Emily Rosa tinha onze anos de idade quando conseguiu algo com que muitos cientistas com décadas de carreira apenas sonham: assinar um artigo publicado num periódico científico de primeira linha. Há pouco mais de vinte e um anos, em abril de 1998, o Journal of the American Medical Association (JAMA) trazia a público o trabalho A Close Look at Therapeutic Touch, em que um experimento, desenhado por Emily dois anos antes para a feira de ciências da escola, demonstrava que praticantes de “toque terapêutico”, ou “TT” – uma forma de terapia por imposição das mãos – eram incapazes de detectar o tal “campo energético humano” de que suas supostas “curas” dependiam.

A metodologia adotada era de uma clareza solar: profissionais de TT tinham de introduzir suas mãos por um anteparo e determinar se, do outro lado, havia ou não a mão de outro ser humano.

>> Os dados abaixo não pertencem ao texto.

Lemma ffdSection_guarded s st st' :
  ffdSection blocks minChunk allRooms st s = Some st' →
  reachP (f_out st) → 0 ≤ s_students s → guarded None (result (f_out st)) →
  reachP (f_out st') ∧ guarded None (result (f_out st')).
Proof.
  unfold ffdSection. destruct (ffdWhile _ _ _ _ _ _ _) as [r|] eqn:E; [|done].
  simpl. intros [= <-] Hr Hs Hg.
  apply ffdWhile_guarded in E as (H1 & H2 & H3); [|done|done|by apply guarded_open].
  unfold leftOf in H3. destruct (0 <? r.2) eqn:Epos; [|done]. simpl. split.
  - eapply reach_step; [exact H1|]. apply step_error. lia.
  - eapply guarded_snoc; [exact H3| |].
    + by intros i [= <-].
    + intros He. done.
Qed.

Lemma ffdSections_guarded todo st st' :
  ffdSections blocks minChunk allRooms todo st = Some st' →
  reachP (f_out st) → Forall (λ s, 0 < s_students s) todo →
  guarded None (result (f_out st)) →
  guarded None (result (f_out st')).
Proof.
  revert st. induction todo as [|s rest IH]; intros st; simpl; [by intros [= <-]|].
  destruct (ffdSection _ _ _ _ _) as [st1|] eqn:E; [|done]. simpl.
  intros H Hr Hl Hg. apply Forall_cons in Hl as [Hs Hl].
  apply ffdSection_guarded in E as [H1 H2]; [|done|lia|done].
  by apply (IH _ H).
Qed.

End Ffd.

End GuardProofs.

(** * The claims *)

(** ** C1: conservation *)

(** C1 (conservation). For each of the four strategies and every input
    group with non-empty identity and positive size, the [students] fields
    of all records (error or not) that bear the group's identity sum to the
    group's original size. Identities are what records carry, so the valid
    groups are taken to have pairwise distinct identities; strategy 4 is run
    on a catalog that holds the rooms of its block table. *)
Theorem conservation algorithm roomBlocks sections minChunk g :
  strategyReady algorithm roomBlocks →
  NoDup (map identity (List.filter validGroup sections)) →
  g ∈ sections → validGroup g = true →
  ∃ res, runStrategy algorithm roomBlocks sections minChunk = Some res
         ∧ groupSum (identity g) (result res) = s_students g.
Proof.
  intros Hready Hnd Hg Hvalid.
  destruct (run_ok algorithm roomBlocks sections minChunk Hready)
    as (allRooms & res & Hrun & _ & _ & Hacc).
  exists res. split; [done|]. rewrite Hacc. apply demand_unique; [done|].
  rewrite list_elem_of_In, List.filter_In. split; [by apply list_elem_of_In|done].
Qed.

As chances de acerto, por pura sorte, eram de 50%. Se realmente houvesse um campo energético humano ou força vital detectável, o resultado deveria ser próximo de 100%. A real: 44%. O experimento publicado em JAMA foi composto por 280 testes individuais, e os participantes tinham, em alguns casos, quase três décadas de experiência em TT.

Produto do Ocidente, o TT foi inventado, na década de 70 do século passado, por uma ocultista holandesa, radicada nos Estados Unidos, e uma professora de Enfermagem da Universidade de Nova York. As criadoras, no entanto, reconhecem as raízes da práticano pensamento oriental. 

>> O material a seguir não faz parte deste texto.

Create Rewrite HintDb opts.
#[local] Hint Rewrite fakerInstance_set_faker faker_set_faker
  keyName_set_faker stringMap_set_faker mockeryMapper_set_faker
  backupMocks_set_faker recordKeysLength_set_faker mapEntriesLength_set_faker
  throwOnUnknownType_set_faker seed_set_faker currentDepth_set_faker
  maxDepth_set_faker set_keyName_set_faker set_depths_set_faker
  set_faker_set_faker backup_lookup_set_faker : opts.

Section SteadyOptions.
Context {E : Env} (C : Callbacks heap).

Lemma steady_set_keyName k o : steady C o -> steady C (set_keyName k o).
Proof. intros H. exact H. Qed.

Lemma steady_set_depths c l o : steady C o -> steady C (set_depths c l o).
Proof. intros H. exact H. Qed.

(** Options without functions of the caller are steady. *)
Lemma steady_without_functions o :
  backupMocks o = None -> stringMap o = None -> mockeryMapper o = None ->
  steady C o.
Proof.
  intros Hb Hs Hm. unfold steady, backup_lookup. rewrite Hb, Hs, Hm.
  repeat split; intros; discriminate.
Qed.

End SteadyOptions.

Section SeededWorkers.
Context {E : Env} (C : Callbacks heap).

Hypothesis Hlazy : forall g, seed_stable (getter_fn C g) = true.
Hypothesis Htransform : forall f v, pure_call (transform_fn C f v).
Hypothesis Hdefault : forall f, pure_call (default_fn C f).

Variables r1 r2 : nat.
Variable clocked : bool.

(** A set of nodes that do not read the clock, for the runs that are made
    at different clock readings. *)
Variable Inv : option string -> schema -> Prop.
Hypothesis Hinv : forall k s, Inv k s -> clock_free_step C Inv k s.

(** The two runs read the same clock, or the node does not read it. *)
Definition timely (k : option string) (s : schema) : Prop :=
  clocked = true \/ Inv k s.

(** The synthesizer [wk] behaves alike on the node [s] in the two runs. *)
Definition seeded_alike (wk : schema -> GenerateMockOptions -> M val)
    (s : schema) : Prop :=
  forall o, steady C o -> timely (keyName o) s ->
    sim r1 r2 clocked eq (wk s (set_faker r1 o)) (wk s (set_faker r2 o)).

Ltac sm_step :=
  lazymatch goal with
  | |- sim _ _ _ _ (bind _ _) (bind _ _) => apply sim_bind_eq; [|intros ?]
  | |- sim _ _ _ _ (try_catch _ _) (try_catch _ _) =>
      apply sim_try_catch; [|intros ?]
  | |- sim _ _ _ _ (ret _) (ret _) => apply sim_ret_eq
  | |- sim _ _ _ _ (throw _) (throw _) => apply sim_throw
  | |- sim _ _ _ _ diverge diverge => apply sim_diverge
  | |- sim _ _ _ _ (lift_outcome _) (lift_outcome _) => apply sim_lift_outcome
  | |- sim _ _ _ _ (draw _ _) (draw _ _) => apply sim_draw
  | |- sim _ _ _ _ (console_log _) (console_log _) => apply sim_console_log
  | |- sim _ _ _ _ (match ?x with _ => _ end) (match ?x with _ => _ end) =>
      destruct x
  end.

Ltac sm := repeat sm_step.

(** The clock condition of a child, from the one of its parent. *)
Ltac descend Ht :=
  let H := fresh "Hstep" in
  destruct Ht as [Ht|Ht];
  [ left; exact Ht
  | right; pose proof (Hinv _ _ Ht) as H; cbn [clock_free_step] in H;
    first [ exact H | apply H; solve [assumption | reflexivity]
          | apply (proj1 H); solve [assumption | reflexivity]
          | apply (proj2 H); solve [assumption | reflexivity] ] ].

Em artigo publicado em 1975 em The American Journal of Nursing, a professora de Enfermagem Dolores Krieger, uma das duas autoras do TT, cita o conceito indiano de prana, que ela interpreta como energia vital. A professora escreve que “a literatura afirma que o pranaé intrínseco ao que chamaríamos de molécula de oxigênio”. 

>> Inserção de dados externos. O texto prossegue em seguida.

(** * Cosmic hand-gesture control: the store, the interaction loop,
      the wave detector and the particle sweep

    A shallow embedding of [src/store.ts], of the per-frame callback of
    [InteractionManager] in [src/components/Scene3D.tsx], of the age check of
    [Particles] and of the gesture resolution of [HandController].

    Conventions.
    - A JavaScript [number] is an exact rational ([Q]): rounding, NaN and the
      infinities are outside the model.  [Date.now()] is an integer count of
      milliseconds ([Z]).
    - [string | null] is [option string]; JavaScript truthiness of such a
      value is [truthy] (null and the empty string are falsy).
    - The store is a record; every zustand action is a function on it.  The
      components run in a small state monad over a [World] that holds the
      store, the React refs, the number of calls made so far to
      [Math.random] and [Date.now], and the trace of store actions called.
    - Library code that the repository calls but does not contain
      ([Math.random], [Date.now], [Number.prototype.toString], [Math.hypot],
      [Math.atan2], the three.js ray) is a parameter. *)

From Stdlib Require Import List String Ascii Bool Arith ZArith QArith Qabs Qround Qminmax Qpower Lia Lqa.
From Stdlib Require Import DecimalString.
Import ListNotations.

Local Open Scope string_scope.
Local Open Scope Q_scope.

(** ** Data model ([src/store.ts]) *)

Inductive GestureType : Type :=
| NONE | OPEN_PALM | PINCH | FIST | THUMBS_UP | WAVE | POINTING_UP.

Definition gesture_eqb (a b : GestureType) : bool :=
  match a, b with
  | NONE, NONE | OPEN_PALM, OPEN_PALM | PINCH, PINCH | FIST, FIST
  | THUMBS_UP, THUMBS_UP | WAVE, WAVE | POINTING_UP, POINTING_UP => true
  | _, _ => false
  end.

Definition Vec3 : Type := (Q * Q * Q)%type.

Definition vx (v : Vec3) : Q := fst (fst v).
Definition vy (v : Vec3) : Q := snd (fst v).
Definition vz (v : Vec3) : Q := snd v.

Module BlockData.
Record t : Type := mk
  { id : string;
    position : Vec3;
    rotation : Vec3;
    color : string;
    scale : Vec3 }.
End BlockData.

Module ParticleData.
Record t : Type := mk
  { id : string;
    position : Vec3;
    color : string;
    createdAt : Z }.
End ParticleData.

Record AppState : Type := mkAppState
  { handPresent : bool;
    cursorPosition : Q * Q;
    gesture : GestureType;
    rotation : Q;
    blocks : list BlockData.t;
    particles : list ParticleData.t;
    selectedBlockId : option string;
    grabbedBlockId : option string;
    cameraPan : Q }.

(** [a === b] on [string | null]. *)
Definition id_eqb (a b : option string) : bool :=
  match a, b with
  | None, None => true
  | Some x, Some y => String.eqb x y
  | _, _ => false
  end.

(** Truthiness of a [string | null]: [if (currentlySelected && ...)]. *)
Definition truthy (a : option string) : bool :=
  match a with
  | None => false
  | Some x => negb (String.eqb x "")
  end.

(** ** Store actions: what each [set] call does to the state *)

Definition setHandState (present : bool) (x y : Q) (g : GestureType) (r : Q)
    (s : AppState) : AppState :=
  {| handPresent := present; cursorPosition := (x, y); gesture := g;
     rotation := r;
     blocks := blocks s; particles := particles s;
     selectedBlockId := selectedBlockId s;
     grabbedBlockId := grabbedBlockId s; cameraPan := cameraPan s |}.

Definition addBlock (b : BlockData.t) (s : AppState) : AppState :=
  {| handPresent := handPresent s; cursorPosition := cursorPosition s;
     gesture := gesture s; rotation := rotation s;
     blocks := blocks s ++ [b];
     particles := particles s;
     selectedBlockId := selectedBlockId s;
     grabbedBlockId := grabbedBlockId s; cameraPan := cameraPan s |}.

Definition removeBlock (i : string) (s : AppState) : AppState :=
  {| handPresent := handPresent s; cursorPosition := cursorPosition s;
     gesture := gesture s; rotation := rotation s;
     blocks := filter (fun b => negb (String.eqb (BlockData.id b) i)) (blocks s);
     particles := particles s;
     selectedBlockId :=
       if id_eqb (selectedBlockId s) (Some i) then None else selectedBlockId s;
     grabbedBlockId :=
       if id_eqb (grabbedBlockId s) (Some i) then None else grabbedBlockId s;
     cameraPan := cameraPan s |}.

(** [rotation || b.rotation]: an absent third argument keeps the rotation. *)
Definition updateBlockPosition (i : string) (pos : Vec3) (rot : option Vec3)
    (s : AppState) : AppState :=
  {| handPresent := handPresent s; cursorPosition := cursorPosition s;
     gesture := gesture s; rotation := rotation s;
     blocks :=
       map (fun b =>
              if String.eqb (BlockData.id b) i
              then BlockData.mk (BlockData.id b) pos
                     (match rot with Some r => r | None => BlockData.rotation b end)
                     (BlockData.color b) (BlockData.scale b)
              else b) (blocks s);
     particles := particles s;
     selectedBlockId := selectedBlockId s;
     grabbedBlockId := grabbedBlockId s; cameraPan := cameraPan s |}.

Definition setSelectedBlock (i : option string) (s : AppState) : AppState :=
  {| handPresent := handPresent s; cursorPosition := cursorPosition s;
     gesture := gesture s; rotation := rotation s;
     blocks := blocks s; particles := particles s;
     selectedBlockId := i;
     grabbedBlockId := grabbedBlockId s; cameraPan := cameraPan s |}.

Definition setGrabbedBlock (i : option string) (s : AppState) : AppState :=
  {| handPresent := handPresent s; cursorPosition := cursorPosition s;
     gesture := gesture s; rotation := rotation s;
     blocks := blocks s; particles := particles s;
     selectedBlockId := selectedBlockId s;
     grabbedBlockId := i; cameraPan := cameraPan s |}.

(** The [set] at the end of [triggerExplosion]. *)
Definition appendParticles (ps : list ParticleData.t) (s : AppState) : AppState :=
  {| handPresent := handPresent s; cursorPosition := cursorPosition s;
     gesture := gesture s; rotation := rotation s;
     blocks := blocks s;
     particles := particles s ++ ps;
     selectedBlockId := selectedBlockId s;
     grabbedBlockId := grabbedBlockId s; cameraPan := cameraPan s |}.

Definition clearParticles (i : string) (s : AppState) : AppState :=
  {| handPresent := handPresent s; cursorPosition := cursorPosition s;
     gesture := gesture s; rotation := rotation s;
     blocks := blocks s;
     particles :=
       filter (fun p => negb (String.eqb (ParticleData.id p) i)) (particles s);
     selectedBlockId := selectedBlockId s;
     grabbedBlockId := grabbedBlockId s; cameraPan := cameraPan s |}.

Definition panCamera (delta : Q) (s : AppState) : AppState :=
  {| handPresent := handPresent s; cursorPosition := cursorPosition s;
     gesture := gesture s; rotation := rotation s;
     blocks := blocks s; particles := particles s;
     selectedBlockId := selectedBlockId s;
     grabbedBlockId := grabbedBlockId s;
     cameraPan := cameraPan s + delta |}.

(** ** The JavaScript environment

    [mathRandom k] is what the [k]-th call of [Math.random()] returns and
    [dateNow k] what the [k]-th call of [Date.now()] returns, counted from the
    start of the program; the others are pure library functions. *)

Record JSEnv : Type := mkJSEnv
  { mathRandom : nat -> Q;
    dateNow : nat -> Z;
    toString36 : Q -> string;
    mathHypot : Q -> Q -> Q;
    mathAtan2 : Q -> Q -> Q;
    mathPI : Q }.

(** ** The world the components run in *)

Inductive Action : Type :=
| SetHandState (present : bool) (x y : Q) (g : GestureType) (r : Q)
| AddBlock (b : BlockData.t)
| RemoveBlock (i : string)
| UpdateBlockPosition (i : string) (pos : Vec3) (rot : option Vec3)
| SetSelectedBlock (i : option string)
| SetGrabbedBlock (i : option string)
| TriggerExplosion (pos : Vec3) (col : string)
| ClearParticles (i : string)
| PanCamera (delta : Q).

Record World : Type := mkWorld
  { store : AppState;
    (* refs of InteractionManager *)
    prevGesture : GestureType;
    prevSelectedId : option string;
    (* refs of HandController *)
    waveHistory : list Q;
    lastWaveX : Q;
    (* calls made so far *)
    randomCalls : nat;
    clockCalls : nat;
    (* store actions called so far, oldest first *)
    trace : list Action }.

Definition M (A : Type) : Type := World -> A * World.

Definition ret {A : Type} (a : A) : M A := fun w => (a, w).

A parceira de Krieger na elaboração da teoria e prática do toque terapêutico, a ocultista Dura Kunz, foi durante anos presidente da Sociedade Teosófica dos Estados Unidos. Desenvolvida na América do Norte no fim do século 19, a Teosofia importou vários elementos do misticismo hindu, misturando-os a tradições místicas europeias.

Qigong

Vamos, então, ao Oriente. Dez anos antes da publicação de Emily Rosa, um grupo de pesquisadores dos EUA e do Canadá havia visitado a China, a convite de cientistas chineses, para auxiliar nos testes de práticas ligadas à medicina tradicional chinesa (MTC) e outros supostos fenômenos paranormais. 

As aventuras desse comitê, do qual fez parte o ilusionista James Randi, são descritas num dos capítulos do livro The Hundredth Monkey: And Other Paradigms of the Paranormal, mas a que nos interessa trata do teste de um certo Doutor Lu, mestre Qigong, uma forma chinesa de “cura” por imposição das mãos com (suposta) transferência, transmissão ou manipulação de alguma forma de energia vital. 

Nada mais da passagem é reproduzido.